Specifically, we could envision conducting the hypothesis test that the effect of a SNP in the high sugar group has a more significant negative effect on longevity than the effect of a SNP in the control group.
For each SNP, let $\hat{\beta}_{hs}$ and $\hat{\beta}_{c}$ be the estimated high sugar and control effects, respectively. Also, let $\hat{\sigma}_{hs}$ and $\hat{\sigma}_{c}$ be the standard error estimates for the regression estimates of the high sugar and control effects, respectively.

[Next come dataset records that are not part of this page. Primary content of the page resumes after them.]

(* ===== verification/BcSim.v ===== *)
(** The block cache implements the flat store: a simulation.

    [coherent s m] relates the server to the flat memory it stands for.  Every access that is
    defined on the flat store succeeds on the cache with the same value and leaves related
    states; the page-fault handler and [flush_block] change nothing that can be seen. *)

From S2P Require Import Prelude Mmu Mem Ide Bc.

Section Sim.
Context {D : Type} {HD : Disk D} {HPg : Pager}.
Hypothesis pages : forall pn, page_ok pn = true.

Definition pte_clean : Z := Z.lor (Z.lor PTE_P PTE_U) PTE_W.
Definition pte_dirty : Z := Z.lor pte_clean PTE_D.

Lemma clean_not_dirty : Some pte_clean <> Some pte_dirty.
Proof. discriminate. Qed.

Definition present (s : srv D) (a : Z) : Prop := is_Some (s.(sv_uvpt) !! PGNUM a).
Definition dirty (s : srv D) (a : Z) : Prop := s.(sv_uvpt) !! PGNUM a = Some pte_dirty.

(** Pages that are there hold the flat contents, and so does the disk unless they are
    dirty. *)
Record coherent (s : srv D) (m : mem) : Prop := {
  co_super : s.(sv_super) = SUPER;
  co_bitmap : s.(sv_bitmap) = BITMAP;
  co_dev : disk_ok s.(sv_dev);
  co_pte : forall pn e, s.(sv_uvpt) !! pn = Some e -> e = pte_clean \/ e = pte_dirty;
  co_out : forall a, in_disk a = false -> ld8 s.(sv_mem) a = ld8 m a;
  co_mem : forall a, in_disk a = true -> present s a -> ld8 s.(sv_mem) a = ld8 m a;
  co_disk : forall a, in_disk a = true -> ~ dirty s a -> ld8 (image s.(sv_dev)) (a - DISKMAP) = ld8 m a;
  co_here : present s SUPER;
}.

Lemma in_disk_range a : in_disk a = true <-> DISKMAP <= a < DISKMAP + DISKSIZE.
Proof. unfold in_disk. rewrite andb_true_iff, Z.leb_le, Z.ltb_lt. done. Qed.

Lemma pgnum_disk a : in_disk a = true -> PGNUM a = a / PGSIZE.
Proof. intros H%in_disk_range. unfold DISKMAP, DISKSIZE in H. apply PGNUM_div. lia. Qed.

Lemma mapped_iff s m a : coherent s m -> (va_is_mapped s a = true <-> present s a).
Proof.
  intros H. unfold va_is_mapped, uvpt, present. destruct (s.(sv_uvpt) !! PGNUM a) as [e|] eqn:E; simpl.
  - destruct (co_pte _ _ H _ _ E) as [-> | ->]; split; eauto.
  - split; [discriminate|]. by intros [? [=]].
Qed.

Lemma dirty_iff s m a : coherent s m -> (va_is_dirty s a = true <-> dirty s a).
Proof.
  intros H. unfold va_is_dirty, uvpt, dirty. destruct (s.(sv_uvpt) !! PGNUM a) as [e|] eqn:E; simpl.
  - destruct (co_pte _ _ H _ _ E) as [-> | ->]; split; done.
  - split; discriminate.
Qed.

(** Pages only come, and accesses on both sides agree. *)
Definition grows (s s' : srv D) : Prop := forall a, present s a -> present s' a.

Definition page_there (s : srv D) (a : Z) : Prop := in_disk a = true -> present s a.

Lemma co_ld8 s m a : coherent s m -> page_there s a -> ld8 s.(sv_mem) a = ld8 m a.
Proof.
  intros H Hp. destruct (in_disk a) eqn:E; [by apply (co_mem _ _ H); [|apply Hp]|by apply (co_out _ _ H)].
Qed.

(** An address between two that are there is there: the access covers at most two pages. *)
Lemma page_between s a i :
  page_there s a -> page_there s (a + 3) -> 0 <= i < 4 -> page_there s (a + i).
Proof.
  intros H1 H2 Hi Hd. rewrite in_disk_range in Hd. unfold page_there, present in *.
  unfold DISKMAP, DISKSIZE in *.
  assert (in_disk a = true /\ PGNUM a = PGNUM (a + i) \/ in_disk (a + 3) = true /\ PGNUM (a + 3) = PGNUM (a + i)) as [[E P]|[E P]].
  { rewrite !in_disk_range. unfold DISKMAP, DISKSIZE.
    assert ((a + i) / 4096 = a / 4096 /\ 0x10000000 <= a \/ (a + i) / 4096 = (a + 3) / 4096 /\ a + 3 < 0x10000000 + 0xC0000000) as [[? ?]|[? ?]] by zdm.
    - left. split; [lia|]. rewrite !PGNUM_div by lia. unfold PGSIZE. lia.
    - right. split; [lia|]. rewrite !PGNUM_div by lia. unfold PGSIZE. lia. }
  - rewrite <- P. by apply H1.
  - rewrite <- P. by apply H2.
Qed.

Lemma co_ld32 s m a :
  coherent s m -> page_there s a -> page_there s (a + 3) -> ld32 s.(sv_mem) a = ld32 m a.
Proof.
  intros H H1 H2. apply ld32_ext. intros i Hi. apply co_ld8; [done|]. by apply page_between.
Qed.

(** ** Faults *)

(** How deep a fault on a block can nest. *)
Definition rank (b : Z) : nat := if b =? 2 then 0%nat else if (2 <? b) && (b <? 26) then 1%nat else 2%nat.
(** On a full disk the error code becomes a block number, and [diskaddr] panics. *)
Lemma get_block_full m f n :
  file_ok m f -> has_slot m f n -> slot m f n = 0 -> first_free m = None -> (Z.to_nat (nblocks m) < fuel)%nat ->
  exists m', file_get_block fuel f n m = Panic m' /\ slot m' f n = 2 ^ 32 - E_NO_DISK.
Proof.
  intros H Hn Hz Hb Hfuel. pose proof (fo_sane _ _ H) as Hs. unfold file_get_block. rewrite (proj2 (Z.leb_gt _ _)) by apply Hn.
  rewrite get_block_head by done. change (u32 0 <? 0) with false. cbv iota beta zeta.
  erewrite bind_ret by by apply slot_rd. rewrite Hz. change (negb (0 =? 0)) with false. cbv iota.
  erewrite bind_ret by by apply alloc_block_flat. unfold alloc_spec. rewrite Hb. cbn [fst snd].
  change (u32 (- E_NO_DISK) <? 0) with false. cbv iota.
  erewrite bind_ret by (apply wr32_flat; [done|by apply slot_word]). change (u32 (- E_NO_DISK)) with (2 ^ 32 - E_NO_DISK).
  set (m1 := st32 m (slot_addr m f n) (2 ^ 32 - E_NO_DISK)).
  assert (same_meta m m1) as Hm. { apply harmless_st32; [done|]. intros i Hi. by apply slot_harmless. }
  pose proof (same_meta_sane _ _ Hs Hm) as Hs1.
  assert (word_ok m1 (slot_addr m f n)) as Hw.
  { destruct (slot_word m f n H Hn) as [W1 W2]. unfold word_ok, avail in *. by rewrite !(same_meta_use m m1). }
  erewrite bind_ret by by apply rd32_flat.
  assert (ld32 m1 (slot_addr m f n) = 2 ^ 32 - E_NO_DISK) as E1.
  { unfold m1. rewrite ld32_st32_eq. reflexivity. }
  rewrite E1. exists m1. split.
  - apply bind_panic. unfold diskaddr. change (2 ^ 32 - E_NO_DISK =? 0) with false. cbv iota.
    erewrite bind_ret by reflexivity. change (SUPER =? 0) with false. cbv iota.
    erewrite bind_ret by (erewrite bind_ret by (by apply rd32_flat, nblocks_ok); reflexivity). fold (nblocks m1).
    pose proof (nblocks_range m1 Hs1). rewrite (proj2 (Z.leb_le _ _)); [done|]. unfold E_NO_DISK. lia.
  - unfold slot, slot_addr. assert (ind m1 f = ind m f) as ->; [|exact E1].
    unfold ind, m1. apply ld32_st32_ne. apply (slot_addr_struct m f n 176 H Hn). auto.
Qed.
End Blocks.

(** ** What growing a file leaves alone *)

(** From [m] to [m'] only the size and the block map of [f], the bitmap, the blocks of [f] and blocks that
    were free have changed, and [f] took blocks only from the free ones. *)
Record grown (m m' : mem) (f : Z) : Prop := {
  gr_out : forall a, in_disk a = false -> ld8 m' a = ld8 m a;
  gr_nb : nblocks m' = nblocks m;
  gr_use : forall b, in_use m b = true -> in_use m' b = true;
  gr_keep : forall a, in_disk a = true -> in_use m (blk a) = true -> off_bitmap m a ->
    a < f + 128 \/ f + 132 <= a < f + 136 \/ f + sizeof_File <= a -> ~ owns m f (blk a) -> ld8 m' a = ld8 m a;
  gr_owns : forall b, owns m' f b -> owns m f b \/ in_use m b = false;
}.

Lemma grown_refl m f : grown m m f.
Proof. split; auto. Qed.

Lemma grown_trans m m1 m2 f : grown m m1 f -> grown m1 m2 f -> grown m m2 f.
Proof.
  intros [A1 A2 A3 A4 A5] [B1 B2 B3 B4 B5]. split.
  - intros a Ha. rewrite B1 by done. by apply A1.
  - congruence.
  - auto.
  - intros a H1 H2 H3 H4 H5. rewrite B4; auto.
    + unfold off_bitmap, data0 in *. by rewrite A2.
    + intros Ho. destruct (A5 _ Ho) as [?|Hf]; [done|congruence].
  - intros b Ho. destruct (B5 b Ho) as [H|H]; [auto|]. right.
    destruct (in_use m b) eqn:E; [|done]. apply A3 in E. congruence.
Qed.

Lemma in_disk_baddr b i : 0 <= b < 786432 -> 0 <= i < BLKSIZE -> in_disk (baddr b + i) = true /\ blk (baddr b + i) = b.
Proof. intros Hb Hi. rewrite in_disk_range. fconsts. zdm. Qed.

(** The block of a slot's word belongs to the file, or is the one its structure is in. *)
Lemma slot_addr_where m f n a :
  file_ok m f -> has_slot m f n -> slot_addr m f n <= a < slot_addr m f n + 4 ->
  (f + 136 <= a < f + sizeof_File) \/ (owns m f (blk a) /\ blk a = ind m f).
Proof.
  intros H [Hn Hs] Ha. unfold slot_addr in Ha. destruct (Z.ltb_spec n NDIRECT); [left; fconsts; lia|].
  destruct Hs as [?|Hs]; [lia|]. right. assert (blk a = ind m f) as -> by (fconsts; zdm).
  split; [|done]. split; [done|]. by left.
Qed.
(** One block of the transfer. *)
Lemma read_step m buf pos :
  file_ok m f -> off <= pos < off + count -> off + count <= limit m f ->
  apart buf (off + count - pos) -> (forall i, pos <= i < off + count -> fbyte m f i <> None) ->
  exists m', file_get_block fuel f (pos / BLKSIZE) m = Ret (0, baddr (slot m f (pos / BLKSIZE))) m /\
    copy buf (baddr (slot m f (pos / BLKSIZE)) + pos mod BLKSIZE) (chunk pos (off + count)) m = Ret tt m' /\
    read_into m m' f buf pos (pos + chunk pos (off + count)).
Proof.
  intros H Hp Hlim Hout Hthere. pose proof (fo_sane _ _ H) as Hs. set (e := off + count) in *.
  pose proof (chunk_range pos e ltac:(lia)) as Hc. set (c := chunk pos e) in *.
  assert (has_slot m f (pos / BLKSIZE)) as Hn by (apply limit_slot; lia).
  assert (slot m f (pos / BLKSIZE) <> 0) as Hnz.
  { intros E. apply (Hthere pos); [lia|]. unfold fbyte. by rewrite E. }
  destruct (fo_slot _ _ H _ Hn Hnz) as (Hd & _). set (b := slot m f (pos / BLKSIZE)) in *.
  assert (0 <= pos mod BLKSIZE < BLKSIZE) as Ho by by apply Z.mod_pos_bound.
  eexists. split; [by apply get_block_there|]. split.
  - unfold copy. erewrite bind_ret.
    2: { apply rd_bytes_flat; [done|]. intros i Hi. rewrite <- Z.add_assoc. apply avail_data; [done|lia]. }
    apply wr_bytes_flat; [done|]. rewrite length_ld_bytes. intros i Hi. apply (apart_ok m buf (e - pos)); [done..|lia].
  - intros a. rewrite ld8_st_bytes, length_ld_bytes. replace (pos + c - pos) with c by lia. rewrite Z2Nat.id by lia.
    destruct (Z.leb_spec buf a), (Z.ltb_spec a (buf + c)); cbn [andb]; try done.
    rewrite ld_bytes_lookup by lia. cbn [default]. rewrite u8_small by apply ld8_range.
    assert ((pos + (a - buf)) / BLKSIZE = pos / BLKSIZE) as Ep by (fconsts; zdm).
    unfold fbyte. rewrite Ep. fold b. rewrite (proj2 (Z.eqb_neq _ _)) by done. cbn [default from_option id]. fconsts. f_equal. zdm.
Qed.
(* ===== verification/FsTrunc.v ===== *)
(** Truncation on the flat store: which blocks [file_set_size] gives back. *)

From S2P Require Import Prelude Mmu Mem Ide Bc BcSim Fs FsFlat FsFile FsGrow FsRw.

(** ** Giving a block back *)

Section Clear.
Context (m : mem) (f p b : Z).
Hypothesis Hf : file_ok m f.

(** The word at [p], in the structure or the indirect block of [f], names the block [b]. *)
Hypothesis Hp : forall i, 0 <= i < 4 -> harmless m (p + i) /\ off_bitmap m (p + i).
Hypothesis Hw : word_ok m p.
Hypothesis Hb : data_block m b.
Hypothesis Hpb : blk p <> b /\ blk (p + 3) <> b.

Definition clear : mem := st32 (unuse m b) p 0.

Lemma clear_range : 0 < b < nblocks m /\ data0 m <= b.
Proof.
  destruct Hb as [H1 H2]. apply in_use_facts in H2 as [H2 _]. pose proof (nblocks_range m (fo_sane _ _ Hf)). lia.
Qed.

Lemma clear_sane1 : sane (unuse m b) = true.
Proof. pose proof clear_range. apply unuse_sane; [apply Hf|lia]. Qed.

Lemma clear_nb1 : nblocks (unuse m b) = nblocks m.
Proof. pose proof clear_range. apply bitmap_nblocks; [apply Hf|lia]. Qed.

Lemma clear_meta : same_meta (unuse m b) clear.
Proof.
  apply harmless_st32; [apply clear_sane1|]. intros i Hi. destruct (Hp i Hi) as [H _].
  unfold harmless, data0 in *. by rewrite clear_nb1.
Qed.

Lemma clear_sane : sane clear = true.
Proof. apply (same_meta_sane (unuse m b)); [apply clear_sane1|apply clear_meta]. Qed.

Lemma clear_nb : nblocks clear = nblocks m.
Proof. rewrite (sm_nb _ _ clear_meta). apply clear_nb1. Qed.

Lemma clear_use c : in_use clear c = in_use m c && negb (c =? b).
Proof.
  pose proof clear_range. rewrite (same_meta_use (unuse m b)); [|apply clear_sane1|apply clear_meta].
  apply unuse_in_use; [apply Hf|lia].
Qed.

(** The run of the two statements [free_block(b); *p = 0]. *)
Lemma clear_run : bind (free_block b) (fun _ => wr32 p 0) m = Ret tt clear.
Proof.
  pose proof clear_range. erewrite bind_ret by (apply free_block_flat; [apply Hf|lia]).
  apply wr32_flat; [apply clear_sane1|]. destruct Hw as [H1 H2]. unfold word_ok, avail in *.
  rewrite !unuse_in_use by (apply Hf || lia). destruct Hpb as [B1 B2].
  by rewrite (proj2 (Z.eqb_neq _ _) B1), (proj2 (Z.eqb_neq _ _) B2), !andb_true_r.
Qed.

Lemma clear_ld8 a : off_bitmap m a -> a < p \/ p + 4 <= a -> ld8 clear a = ld8 m a.
Proof. intros Ho Ha. pose proof clear_range. unfold clear. rewrite ld8_st32_ne by lia. apply bitmap_ld8; [apply Hf|lia|done]. Qed.

Lemma clear_ld32 a :
  (forall i, 0 <= i < 4 -> off_bitmap m (a + i)) -> a + 4 <= p \/ p + 4 <= a -> ld32 clear a = ld32 m a.
Proof. intros Ho Ha. apply ld32_ext. intros i Hi. apply clear_ld8; [by apply Ho|lia]. Qed.
(* ===== verification/ServFlat.v ===== *)
(** Opening, reading and writing through the file server, on the flat store. *)

From stdpp Require Import gmap.
From S2P Require Import Prelude Mmu Mem Ide Bc BcSim Fs FsFlat FsFile FsGrow FsRw FsDir FsCreate Serv ServTab.

(** ** Memory outside the disk *)

(** The blocks behind the boot sector are the same. *)
Definition agree (m m' : mem) : Prop := forall a, in_disk a = true -> 1 <= blk a -> ld8 m' a = ld8 m a.

Lemma agree_refl m : agree m m.
Proof. by intros a _ _. Qed.

Lemma agree_trans m m1 m2 : agree m m1 -> agree m1 m2 -> agree m m2.
Proof. intros H1 H2 a Ha Hb. by rewrite H2, H1. Qed.

Lemma agree_st_bytes m a l : apart a (Z.of_nat (length l)) -> agree m (st_bytes m a l).
Proof.
  intros [H0 H] x Hx Hb. rewrite ld8_st_bytes. apply in_disk_range in Hx.
  destruct (Z.leb_spec a x), (Z.ltb_spec x (a + Z.of_nat (length l))); cbn [andb]; try done. exfalso. fconsts. zdm.
Qed.

Lemma agree_st32 m a v : apart a 4 -> agree m (st32 m a v).
Proof.
  intros [H0 H] x Hx Hb. apply ld8_st32_ne. apply in_disk_range in Hx.
  destruct (Z.lt_ge_cases x a), (Z.le_gt_cases (a + 4) x); try lia. exfalso. fconsts. zdm.
Qed.

Lemma agree_st8 m a v : apart a 1 -> agree m (st8 m a v).
Proof.
  intros [H0 H] x Hx Hb. rewrite ld8_st8. apply in_disk_range in Hx. destruct (Z.eqb_spec a x); [|done]. exfalso. fconsts. zdm.
Qed.

Lemma agree_sane m m' : sane m = true -> agree m m' -> sane m' = true.
Proof.
  intros Hs H. apply (same_meta_sane m); [done|]. pose proof (nblocks_range m Hs).
  split; [apply ld32_ext; intros i Hi|intros a Ha]; (apply H; [rewrite in_disk_range; fconsts; lia|fconsts; zdm]).
Qed.

Section Agree.
Context (m m' : mem) (F : Z -> Prop).
Hypothesis HT : tree_ok m F.
Hypothesis Ha : agree m m'.

Lemma agree_file f : F f -> file_ok m' f /\ same_file m m' f.
Proof. intros Hf. destruct (apart_same m m' f (to_file m F HT f Hf) Ha) as (H1 & H2 & _). done. Qed.

Lemma agree_lookup f nm : F f -> ld32 m (f_type f) = FTYPE_DIR -> name_ok nm -> lookup_in m' f nm = lookup_in m f nm.
Proof.
  intros Hf Ht (_ & Hl & _). assert (forall f, F f -> same_file m m' f) as Hs by (intros g Hg; by apply agree_file).
  unfold lookup_in. rewrite (same_blocks m m' f (Hs f Hf)). pose proof (to_dir m F HT f Hf Ht) as Hd.
  unfold lookup_name. rewrite (same_entries m m' f (Hs f Hf) _ Hd). apply find_ext. intros a Hin.
  destruct (entry_where m f _ a Hd Hin) as (k & _ & A1 & A2 & _ & [D1 D2]). apply in_use_facts in D2 as [D2 _].
  pose proof (nblocks_range m (to_sane m F HT)). assert (2 <= data0 m) by (unfold data0; fconsts; zdm).
  apply name_is_ext. intros j Hj. apply Ha; [rewrite in_disk_range; fconsts; lia|fconsts; zdm].
Qed.

Lemma agree_tree : tree_ok m' F.
Proof.
  assert (forall f, F f -> same_file m m' f) as Hs by (intros g Hg; by apply agree_file).
  assert (forall f, F f -> file_ok m' f) as Hok by (intros g Hg; by apply agree_file). split.
  - apply (agree_sane m); [apply (to_sane m F HT)|done].
  - apply (to_root m F HT).
  - done.
  - intros f Hf Ht. rewrite (same_type m m' f (Hs f Hf)) in Ht. rewrite (same_blocks m m' f (Hs f Hf)). apply (same_dir m); auto. by apply (to_dir m F HT).
  - apply (to_place m F HT).
  - intros f g b Hf Hg Of Og. apply (to_apart m F HT f g b); [done|done|apply (same_owns m m'); auto..].
  - intros f a Hf Ht Hin H0. rewrite (same_type m m' f (Hs f Hf)) in Ht. pose proof (to_dir m F HT f Hf Ht) as Hd.
    rewrite (same_blocks m m' f (Hs f Hf)), (same_entries m m' f (Hs f Hf) _ Hd) in Hin. apply (to_entry m F HT f); try done.
    destruct (entry_where m f _ a Hd Hin) as (k & _ & A1 & A2 & _ & [D1 D2]).
    apply in_use_facts in D2 as [D2 _]. pose proof (nblocks_range m (to_sane m F HT)). assert (2 <= data0 m) by (unfold data0; fconsts; zdm).
    rewrite <- Ha; [done|rewrite in_disk_range; fconsts; lia|fconsts; zdm].
  - intros f Hf. destruct (to_home m F HT f Hf) as [|(d & Hd & Ht & Hin)]; [by left|right]. exists d. split; [done|].
    rewrite (same_type m m' d), (same_blocks m m' d), (same_entries m m' d) by (auto || by apply (to_dir m F HT)). done.
Qed.

Lemma agree_walk names d f :
  F f -> Forall path_name names -> walk_names m' names d f = walk_names m names d f.
Proof.
  apply (walk_names_ext m m' F); [done| |intros g nm Hg Ht Hn; by apply agree_lookup].
  intros g Hg. apply (same_type m m'). by apply agree_file.
Qed.
End Agree.

(** ** Accesses outside the disk *)

Lemma out_rd32 m a : sane m = true -> outside a 4 -> rd32 a m = Ret (ld32 m a) m.
Proof.
  intros Hs H. apply rd32_flat; [done|]. destruct (outside_ok m a 4 0 Hs H ltac:(lia)) as [H1 _].
  destruct (outside_ok m a 4 3 Hs H ltac:(lia)) as [H2 _]. rewrite Z.add_0_r in H1. by split.
Qed.

Lemma out_wr32 m a v : sane m = true -> outside a 4 -> wr32 a v m = Ret tt (st32 m a v).
Proof.
  intros Hs H. apply wr32_flat; [done|]. destruct (outside_ok m a 4 0 Hs H ltac:(lia)) as [H1 _].
  destruct (outside_ok m a 4 3 Hs H ltac:(lia)) as [H2 _]. rewrite Z.add_0_r in H1. by split.
Qed.

Lemma out_wr_bytes m a l : sane m = true -> outside a (Z.of_nat (length l)) -> wr_bytes a l m = Ret tt (st_bytes m a l).
Proof. intros Hs H. apply wr_bytes_flat; [done|]. intros i Hi. by apply (outside_ok m a (Z.of_nat (length l))). Qed.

Then, we can define a Z-score as:
\begin{equation*}
z = \frac{\hat{\beta}_{hs} - \hat{\beta}_{c}}{\sqrt{\hat{\sigma}^{2}_{hs} + \hat{\sigma}^{2}_{c}}}
\end{equation*}
The density plot of p-values in shown below for this test:
```{r}
summary_table_sig <- summary_table_sig %>%
dplyr::mutate(reg_z = (coef_HS - coef_CTRL) / sqrt(std_error_ctrl ^ 2 + std_error_hs ^ 2))
summary_table_sig <- summary_table_sig %>%
dplyr::mutate(reg_p = pnorm(reg_z))
```
```{r}
plot(density(summary_table_sig$reg_p, from = 0, to = 1), main = "P-value of Regression Coefficient Test", ylim = c(0, 3.25))
```
Clearly, this distribution deviates very strongly from uniformity, indicating there are likely many signals that are stronger in the case of the high sugar group than the control group
```{r}
summary_table_sig <- summary_table_sig %>%
dplyr::mutate(reg_fdr = qvalue::lfdr(reg_p))
num_shared_hs_amp <- summary_table_sig %>%
dplyr::filter(sig_cat == 'shared' & reg_fdr <= .1) %>%
nrow()
```
If we look at the signals that are described as "shared" by Pallares et al. but have a local FDR below .1, we identify 72 candidate SNPs for amplification.